Eclipses and Sanity

Eclipse season began with the New Moon of June first. images

This month’s Skywatch discusses the series of squares taking place from Neptune in Pisces, the Great Dissembler. I thought of this ingress last weekend when I heard about the yogi Swami Ramdev, whose protest against corruption in government (Pluto in Capricorn) took a Neptunian turn. Accosted by the police during his hunger strike, the yogi fled into the crowd disguised as an old woman, covering his black beard with a white shawl.

My June column in DayKeeper Journal, titled “Weakening the Bones,”

is about Saturn, which stations on June 12th at 10 1/2 Libra.

The biggest news this month surrounds the Solstice, which trines Neptune in Pisces — the first time in our lifetimes that we have experienced this winsome water trine. And, as it has for the past three years, the first week of summer sets off the explosive Cardinal Cross. Global dramas financial, political and revolutionary cluster around the Aries Point.

This year, two Eclipses flank the Solstice. First, there’s the total Lunar Eclipse on June 15th, hitting the mind-boggling Galactic Center. Then there’s the Solar Eclipse on July first. I go into detail about both of them in my new lecture, “Somethin’s Happenin’ Here” (a reference to the Buffalo Springfield song, “For What It’s Worth”).

Astrologers, especially us vintage types, are forever talking about the parallels between the planets’  placements now and what they were in the mid-1960s. The parallels are about to get even more striking. And when they do, I recommend we make use of the notion of sanity. Transits this potent are a signal that we need sanity more than we need anything else.

More than ingenious technology, more than lots of money, more than cool friends or charismatic leaders,  we’re going to need sanity over the years ahead. Especially considering that we are living in a world where attention seems to magnetize around ideas and people who express the opposite of sanity. Case in point: Donald Trump and Sarah Palin sitting down together for a photo op at a franchise pizza outlet: media magnets without the encumbrance of meaning.

Around the same time as the Palin-Trump powwow, scientists from the International Energy Agency convened to release their estimate of greenhouse gases, though few were paying attention to their meeting. They declared that worldwide emissions had increased by a record amount last year.

So despite all the cant we’ve been hearing from every quarter about the world going green, the truth is that if this year’s emissions rise by as much as they did in 2010, according to the IEA it will be all but impossible to hold global warming to a manageable degree. The incalculable suffering that humanity faces unless we change course is, according to Lord Stern of the London School of Economics, “a risk any sane person would seek to drastically reduce.”

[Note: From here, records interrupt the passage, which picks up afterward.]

(* ===== verification/Idle.v ===== *)
(** * The idle reaper

    Models [agentjail-ctl/src/workspaces/idle.rs]: [run_once], [pause_one] and the
    wiping of a source directory.  The engine's snapshot call ([Snapshot::create]
    or [create_incremental], with the recorded size) is the parameter [capture];
    its error text is [Err].  Wiped and removed directories are recorded in lists;
    random bytes and clock readings are arguments, indexed by the row.  [Sweepers] has
    the same pass on the engine's own programs. *)

From S2P Require Import Prelude Text Keys Token Tenant Provider Ctl Sessions Workspaces Snapshots.

Record IdleState := MkIdle {
  id_ws : InMemoryWorkspaceStore;
  id_snaps : InMemorySnapshotStore;
  id_wiped : list string;
  id_rmdirs : list string
}.

Section idle.
Context `{HexEncode} `{HashIter} `{Lowercase}.
Variable odt_sub : Z → Z → option Z.
Variable capture : string → string → outcome string Z.
Variable state_dir : string.
Variable rnd : nat → list ascii.
Variable clk : nat → Z.

(** The tests of the loop body; the outer [None] is a panic of the cut-off. *)
Definition idle_due (now : Z) (w : Workspace) : option bool :=
  if match w_paused_at w with Some _ => true | None => false end then Some false
  else if (sp_idle_timeout_secs (w_config w) =? 0)%Z then Some false
  else
    let last := default (w_created_at w) (w_last_exec_at w) in
    cutoff ← odt_sub now (i64_wrap (sp_idle_timeout_secs (w_config w)) * 10 ^ 9);
    Some (negb (cutoff <=? last)%Z).

Definition auto_record (i : nat) (w : Workspace) (snap_dir : string) (size : Z) : SnapshotRecord :=
  MkSnap (new_snapshot_id (rnd i)) (w_tenant_id w) (Some (w_id w)) (Some ("auto:" +:+ w_id w))
    (clk (2 * i)) snap_dir size.

Definition pause_one (i : nat) (w : Workspace) (st : IdleState) : IdleState * outcome string unit :=
  let snap_id := new_snapshot_id (rnd i) in
  let snap_dir := path_join (path_join state_dir "snapshots") snap_id in
  match capture (w_source_dir w) snap_dir with
  | Err e => (st, Err ("snapshot create: " +:+ e))
  | Panic => (st, Panic)
  | Ok size =>
      match snap_insert (auto_record i w snap_dir size) (id_snaps st) with
      | (snaps, Ok _) =>
          (MkIdle (ws_mark_paused (clk (2 * i + 1)) (w_id w) snap_id (id_ws st)) snaps
             (id_wiped st ++ [w_source_dir w]) (id_rmdirs st), Ok tt)
      | (snaps, Err e) =>
          (MkIdle (id_ws st) snaps (id_wiped st) (id_rmdirs st ++ [snap_dir]), Err ("snapshot insert: " +:+ ctl_display e))
      | (snaps, Panic) => (MkIdle (id_ws st) snaps (id_wiped st) (id_rmdirs st), Panic)
      end
  end.

Fixpoint idle_loop (now : Z) (i : nat) (rows : list Workspace) (st : IdleState) (paused : nat)
    : option (IdleState * nat) :=
  match rows with
  | [] => Some (st, paused)
  | w :: rest =>
      due ← idle_due now w;
      if negb due then idle_loop now (i + 1) rest st paused else
      match pause_one i w st with
      | (st, Ok _) => idle_loop now (i + 1) rest st (paused + 1)
      | (st, Err _) => idle_loop now (i + 1) rest st paused
      | (_, Panic) => None
      end
  end.

Definition idle_run_once (now : Z) (st : IdleState) : option (IdleState * nat) :=
  idle_loop now 0 (ws_list None 500 0 None (id_ws st)).1 st 0.

(** ** Lemmas *)
Definition idle_ok (st : IdleState) : Prop := ws_ok (id_ws st) ∧ snaps_ok (id_snaps st).

(** The directory [dir] was wiped for a row that can be restored: the row is
    paused on a stored snapshot that [capture] took of this very directory. *)
Definition restorable (st : IdleState) (dir : string) : Prop :=
  ∃ w snap, inner (id_ws st) !! w_id w = Some w ∧ w_source_dir w = dir ∧ is_Some (w_paused_at w) ∧
    w_auto_snapshot w = Some (sn_id snap) ∧ inner (id_snaps st) !! sn_id snap = Some snap ∧
    sn_tenant_id snap = w_tenant_id w ∧ sn_workspace_id snap = Some (w_id w) ∧
    capture dir (sn_path snap) = Ok (sn_size_bytes snap).

Lemma pause_one_spec i w st st' r :
  idle_ok st → inner (id_ws st) !! w_id w = Some w → pause_one i w st = (st', r) →
  (∃ snap t, r = Ok tt ∧ id_wiped st' = id_wiped st ++ [w_source_dir w] ∧
     inner (id_ws st') = <[w_id w := set_pause (Some t) (Some (sn_id snap)) w]> (inner (id_ws st)) ∧
     inner (id_snaps st) !! sn_id snap = None ∧ inner (id_snaps st') = <[sn_id snap := snap]> (inner (id_snaps st)) ∧
     poisoned (id_ws st') = false ∧ poisoned (id_snaps st') = false ∧
     sn_tenant_id snap = w_tenant_id w ∧ sn_workspace_id snap = Some (w_id w) ∧
     capture (w_source_dir w) (sn_path snap) = Ok (sn_size_bytes snap)) ∨
  (r ≠ Ok tt ∧ id_wiped st' = id_wiped st ∧ id_ws st' = id_ws st ∧ id_snaps st' = id_snaps st).
Proof.
  intros [[Hpw _] [Hps _]] Hw. unfold pause_one. set (dir := path_join _ _).
  destruct (capture (w_source_dir w) dir) as [size|e|] eqn:Hc; [|intros [= <- <-]; by right..].
  set (snap := auto_record i w dir size). unfold snap_insert, lock_read, lock_write. rewrite Hps.
  case_bool_decide as Hd; [intros [= <- <-]; by right|]. intros [= <- <-]. left. exists snap, (clk (2 * i + 1)).
  simpl. rewrite <- eq_None_not_Some in Hd. unfold ws_mark_paused, lock_write. rewrite Hpw.
  split; [done|]. split; [done|]. split; [|done]. cbn [inner]. by apply map_eq; intros k;
    rewrite alter_row, lookup_insert; case_decide; subst; [rewrite Hw|destruct (inner (id_ws st) !! k)].
Qed.

Lemma ws_id_pause t o w : w_id (set_pause t o w) = w_id w.
Proof. done. Qed.

(** Pausing one row keeps the stores well-formed and earlier wipes restorable. *)
Lemma pause_one_ok i w st st' r :
  idle_ok st → inner (id_ws st) !! w_id w = Some w → pause_one i w st = (st', r) →
  idle_ok st' ∧
  (∀ k, k ≠ w_id w → inner (id_ws st') !! k = inner (id_ws st) !! k) ∧
  (w_paused_at w = None → Forall (restorable st) (id_wiped st) → Forall (restorable st') (id_wiped st')) ∧
  length (id_wiped st') = length (id_wiped st) + (if is_ok r then 1 else 0).
Proof.
  intros Hok Hw Hp. destruct (pause_one_spec i w st st' r Hok Hw Hp)
    as [(snap & t & -> & Hwipe & Hws & Hnew & Hsn & Hp1 & Hp2 & Ht & Hwid & Hcap)|(Hr & Hwipe & Hws & Hsn)].
  - destruct Hok as [[_ Hid] [_ Hsid]]. split; [|split; [|split]].
    + split; (split; [done|]); [rewrite Hws|rewrite Hsn]; by apply map_Forall_insert_2.
    + intros k Hk. by rewrite Hws, lookup_insert_ne.
    + intros Hun Hall. rewrite Hwipe. apply Forall_app. split.
      * eapply Forall_impl; [exact Hall|]. intros dir (w0 & s0 & E1 & E2 & E3 & E4 & E5 & E6 & E7 & E8).
        exists w0, s0. rewrite Hws, Hsn. rewrite !lookup_insert_ne; [done|congruence|].
        intros He. rewrite <- He in E1. rewrite Hw in E1. injection E1 as <-. rewrite Hun in E3. by destruct E3.
      * apply Forall_singleton. exists (set_pause (Some t) (Some (sn_id snap)) w), snap.
        rewrite Hws, Hsn, ws_id_pause, !lookup_insert_eq. simpl. eauto 10.
    + rewrite Hwipe, length_app. done.
  - assert (idle_ok st') as Hok' by (destruct Hok; split; by rewrite ?Hws, ?Hsn).
    split; [done|]. split; [by intros; rewrite Hws|]. split.
    + intros _ Hall. rewrite Hwipe. eapply Forall_impl; [exact Hall|]. intros dir. unfold restorable. by rewrite Hws, Hsn.
    + rewrite Hwipe. destruct r as [[]| |]; simpl; [done|lia..].
Qed.

Lemma idle_due_unpaused now w : idle_due now w = Some true → w_paused_at w = None.
Proof. unfold idle_due. by destruct (w_paused_at w). Qed.

Lemma idle_loop_spec now : ∀ rows i st paused st' n,
  idle_ok st → NoDup (w_id <$> rows) → (∀ w, w ∈ rows → inner (id_ws st) !! w_id w = Some w) →
  Forall (restorable st) (id_wiped st) → idle_loop now i rows st paused = Some (st', n) →
  idle_ok st' ∧ Forall (restorable st') (id_wiped st') ∧
  n + length (id_wiped st) = paused + length (id_wiped st') ∧
  (∀ k, (∀ w, w ∈ rows → w_id w = k → idle_due now w ≠ Some true) →
        inner (id_ws st') !! k = inner (id_ws st) !! k).
Proof.
  induction rows as [|w rows IH]; intros i st paused st' n Hok Hnd Hrows Hall; simpl.
  { intros [= <- <-]. split; [done|]. split; [done|]. split; [lia|done]. }
  apply NoDup_cons in Hnd as [Hni Hnd]. intros (due & Hdue & Hl)%bind_Some.
  assert (∀ x, x ∈ rows → w_id x ≠ w_id w) as Hne.
  { intros x Hx He. apply Hni. rewrite <- He. by apply list_elem_of_fmap_2. }
  destruct due; simpl in Hl.
  - destruct (pause_one i w st) as [st1 r] eqn:Hp.
    destruct (pause_one_ok i w st st1 r Hok (Hrows w (list_elem_of_here _ _)) Hp) as (Hok1 & Hoth & Hres & Hlen).
    assert (∀ m, idle_loop now (i + 1) rows st1 m = Some (st', n) → m = paused + (if is_ok r then 1 else 0) →
      idle_ok st' ∧ Forall (restorable st') (id_wiped st') ∧ n + length (id_wiped st) = paused + length (id_wiped st') ∧
      (∀ k, (∀ x, x ∈ w :: rows → w_id x = k → idle_due now x ≠ Some true) →
            inner (id_ws st') !! k = inner (id_ws st) !! k)) as Hgo.
    { intros m Hl' ->.
      assert (∀ x, x ∈ rows → inner (id_ws st1) !! w_id x = Some x) as Hrows1.
      { intros x Hx. rewrite Hoth by auto. apply Hrows. set_solver. }
      assert (Forall (restorable st1) (id_wiped st1)) as Hres1 by (apply Hres; [by eapply idle_due_unpaused|done]).
      destruct (IH _ _ _ _ _ Hok1 Hnd Hrows1 Hres1 Hl') as (? & ? & Hn & Hk).
      split; [done|]. split; [done|]. split; [lia|]. intros k Hkk.
      rewrite Hk by set_solver. apply Hoth. intros ->. by apply (Hkk w (list_elem_of_here _ _)). }
    destruct r as [[]|e|]; [by apply (Hgo (paused + 1))| |done]. apply (Hgo paused); [done|]. simpl. lia.
  - assert (∀ x, x ∈ rows → inner (id_ws st) !! w_id x = Some x) as Hrows1 by (intros; apply Hrows; set_solver).
    destruct (IH _ _ _ _ _ Hok Hnd Hrows1 Hall Hl) as (? & ? & Hn & Hk).
    split; [done|]. split; [done|]. split; [done|]. intros k Hkk. apply Hk. set_solver.
Qed.
End idle.

Lemma ws_list_rows `{HashIter} `{Lowercase} s : ws_ok s →
  NoDup (w_id <$> (ws_list None 500 0 None s).1) ∧
  ∀ w, w ∈ (ws_list None 500 0 None s).1 → inner s !! w_id w = Some w ∧ is_live w = true.
Proof.
  intros [Hp Hid]. unfold ws_list, lock_read. rewrite Hp. simpl fst. unfold page. rewrite drop_0. split.
  - rewrite fmap_take. eapply sublist_NoDup; [|apply sublist_take]. rewrite sort_by_perm. apply NoDup_fmap_filter.
    replace (w_id <$> (hash_iter (inner s)).*2) with (hash_iter (inner s)).*1; [apply NoDup_hash_iter|].
    rewrite <- list_fmap_compose. apply list_fmap_ext. intros i [k w] Hi%list_elem_of_lookup_2.
    apply elem_of_hash_iter in Hi. symmetry. by apply Hid in Hi.
  - intros w (i & Hi & _)%elem_of_take. apply list_elem_of_lookup_2 in Hi.
    rewrite elem_of_sort_by, list_elem_of_filter, list_elem_of_fmap in Hi.
    destruct Hi as [[[Hl _]%andb_true_iff _]%andb_true_iff ([k w'] & -> & Hk%elem_of_hash_iter)]. simpl in *.
    by rewrite (Hid _ _ Hk).
Qed.

(** Pausing loses nothing.  After a reaper pass that returns, every source
    directory it wiped belongs to a workspace row that is now paused on a
    snapshot present in the snapshot store, taken of that very directory and
    filed under the workspace's own tenant; the number returned is the number of
    directories wiped; and a workspace that was not due (already paused, no idle
    timeout, or active since the cut-off) is left exactly as it was. *)
Theorem idle_pass_restorable `{HexEncode} `{HashIter} `{Lowercase} (odt_sub : Z → Z → option Z)
    (capture : string → string → outcome string Z) (state_dir : string) (rnd : nat → list ascii) (clk : nat → Z)
    (now : Z) (wss : InMemoryWorkspaceStore) (snaps : InMemorySnapshotStore) (st' : IdleState) (n : nat) :
  ws_ok wss → snaps_ok snaps →
  idle_run_once odt_sub capture state_dir rnd clk now (MkIdle wss snaps [] []) = Some (st', n) →
  Forall (restorable capture st') (id_wiped st') ∧ n = length (id_wiped st') ∧
  ∀ id w, inner wss !! id = Some w → idle_due odt_sub now w ≠ Some true → inner (id_ws st') !! id = Some w.
Proof.
  intros Hws Hsn Hrun. destruct (ws_list_rows wss Hws) as [Hnd Hrows].
  destruct (idle_loop_spec odt_sub capture state_dir rnd clk now (ws_list None 500 0 None wss).1 0 (MkIdle wss snaps [] []) 0 st' n)
    as (_ & Hall & Hn & Hk); [by split|done|apply Hrows|constructor|done|].
  split; [done|]. split; [simpl in Hn; lia|]. intros id w Hw Hd. rewrite Hk; [done|].
  intros x Hx%Hrows <-. simpl in Hx. destruct Hx as [Hx _]. congruence.
Qed.

(** ** Witnesses *)
Definition demo_idle_ws : Workspace :=
  MkWs "wrk_i" "acme" 1 None "/s/i" "/o/i" (MkSpec 512 60 100 64 "none" [] "standard" 30 []) None None None [] None None None.
Definition demo_capture (_ _ : string) : outcome string Z := Ok 42%Z.
Definition demo_idle : option (IdleState * nat) :=
  idle_run_once demo_sub demo_capture "/state" (λ _, replicate 12 (byte_of 9)) (λ _, 7%Z) (10 ^ 15)
    (MkIdle (ws_run [WInsert demo_idle_ws]) snaps_new [] []).
Definition demo_idle_state : IdleState :=
  match demo_idle with Some (st, _) => st | None => MkIdle wss_new snaps_new [] [] end.
Lemma demo_idle_some : demo_idle = Some (demo_idle_state, 1).
Proof.
  assert ((snd <$> demo_idle) = Some 1) as Hn by (vm_compute; reflexivity).
  unfold demo_idle_state. destruct demo_idle as [[st n]|]; [|discriminate Hn]. injection Hn as ->. reflexivity.
Qed.
Lemma idle_pass_restorable_witness :
  id_wiped demo_idle_state = ["/s/i"] ∧ Forall (restorable demo_capture demo_idle_state) (id_wiped demo_idle_state).
Proof.
  split; [vm_compute; reflexivity|].
  apply (idle_pass_restorable demo_sub demo_capture "/state" (λ _, replicate 12 (byte_of 9)) (λ _, 7%Z) (10 ^ 15)
           (ws_run [WInsert demo_idle_ws]) snaps_new demo_idle_state 1).
  - apply ws_run_ok.
  - split; [reflexivity|apply map_Forall_empty].
  - exact demo_idle_some.
Defined.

Are we sane enough to seek to reduce it? This is the question that lies behind the issue of human choice in our era. Will we seek to reduce this risk, each of us, in whatever way we can? “In whatever way we can” means in whatever ways might be appropriate to our own unique situation. It won’t do any good if we try to address the situation by mimicking somebody else’s approach.

More so than the idea of right and wrong, the idea of sanity has legs. I think it will prove far more useful during the years of the Cardinal Cross than the promotion of any particular ideology or behavior. After all, everywhere we turn we see the pointlessness of trying to foist any one idea or course of action upon people. As astrologers, we know such attempts are doomed. Think about it: how could a singular approach be right for every person, given that everyone’s chart is by definition unique?

The notion of sanity, on the other hand, is one-size-fits-all.